(** C30. No call gets stuck: a call that waits for an inode waits for a read that
    is in progress, and from every reachable state the calls in flight can run
    to completion without any further request, with all write backs done when
    the filesystem is writable. *)
Theorem pending_calls_complete v evs s :
  run v evs s ->
  (forall id, TWaiting id ∈ tasks s -> TReading id ∈ tasks s) /\
  exists s', rtc (fun a b => exists ev, kernel_step a ev b) s s' /\ tasks s' = [] /\
    (isReadOnly (fs s) = false -> lost s' = lost s).
Proof.
  intros Hi%run_inv. split; [apply (ri_reader _ _ _ _ _ (ci_reading _ Hi))|]. by apply calls_drain.
Qed.

Lemma pending_calls_complete_witness :
  tasks demo_reading = [TReading 7] /\
  exists s', rtc (fun a b => exists ev, kernel_step a ev b) demo_reading s' /\ tasks s' = [].
Proof.
  split; [reflexivity|].
  destruct (pending_calls_complete one_inode_volume [Tau; Tau] demo_reading demo_reading_run) as [_ (s' & Hr & Ht & _)].
  by exists s'.
Defined.

(** The last reference to an unlinked inode is given up, the inode is deleted
    from the volume, and its id is used for a new inode before the call that
    deleted it gets the lock of the cache back. *)
Definition demo_unlinked : filesystem :=
  set_heap (<[0%nat := set_content 0 42 true (Ino 7 1 kInodeState_Cached 1 42 false)]> (heap (fs demo_acquired)))
    (fs demo_acquired).
Definition demo_deleting : filesystem :=
  match Filesystem_RelinquishNode 0 demo_unlinked with Some (_, f) => f | None => demo_unlinked end.
Definition demo_reused : sys :=
  Sys (relinquish_writeback 0 demo_deleting) [TExit 0] [] (<[7 := (1, 43)]> (delete 7 one_inode_volume)) false.

Lemma demo_reused_run :
  run one_inode_volume [EvCreate 7 (1, 43); EvDelete 7; Tau; EvModify 7 (0, 42); EvAcquire 7 0; Tau; Tau] demo_reused.
Proof.
  set (s1 := with_fs demo_unlinked demo_acquired).
  set (s2 := Sys demo_deleting [TWriteback 0] [] one_inode_volume false).
  set (s3 := Sys (relinquish_writeback 0 demo_deleting) [TExit 0] [] (delete 7 one_inode_volume) false).
  apply (run_step _ _ s3); [apply (run_step _ _ s2); [apply (run_step _ _ s1); [apply (run_step _ _ demo_acquired)|]|]|].
  - apply demo_acquired_run.
  - left. apply (cs_modify demo_acquired 0 (Ino 7 1 kInodeState_Cached 1 42 false) 0 42);
      [vm_compute; left|reflexivity|apply not_elem_of_nil|apply not_elem_of_nil].
  - left. by apply (cs_relinquish s1 0 [] true demo_deleting).
  - right. by apply (ks_writeback s2 0 [] (Ino 7 1 kInodeState_Deleting 0 42 true)).
  - left. by apply (cs_create s3 7 (1, 43)).
Qed.

(** An inode id can be reused while the deleted inode is still in the cache:
    the volume has the new inode, but its acquisition, the next step of its
    creation, fails with ENOENT. *)
Theorem reused_id_not_found :
  exists s, run one_inode_volume
    [EvCreate 7 (1, 43); EvDelete 7; Tau; EvModify 7 (0, 42); EvAcquire 7 0; Tau; Tau] s /\
  view s 7 = Some (1, 43) /\ Filesystem_AcquireNodeWithId true 7 (fs s) = (AcqDone ENOENT None false, fs s).
Proof. exists demo_reused. split; [apply demo_reused_run|]. split; reflexivity. Qed.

....................

◆ Brief:
Retype the lines of the material from the one containing "the volume has" through the last line, exactly, and give no other lines.

◆ Exercise result:
    the volume has the new inode, but its acquisition, the next step of its
    creation, fails with ENOENT. *)
Theorem reused_id_not_found :
  exists s, run one_inode_volume
    [EvCreate 7 (1, 43); EvDelete 7; Tau; EvModify 7 (0, 42); EvAcquire 7 0; Tau; Tau] s /\
  view s 7 = Some (1, 43) /\ Filesystem_AcquireNodeWithId true 7 (fs s) = (AcqDone ENOENT None false, fs s).
Proof. exists demo_reused. split; [apply demo_reused_run|]. split; reflexivity. Qed.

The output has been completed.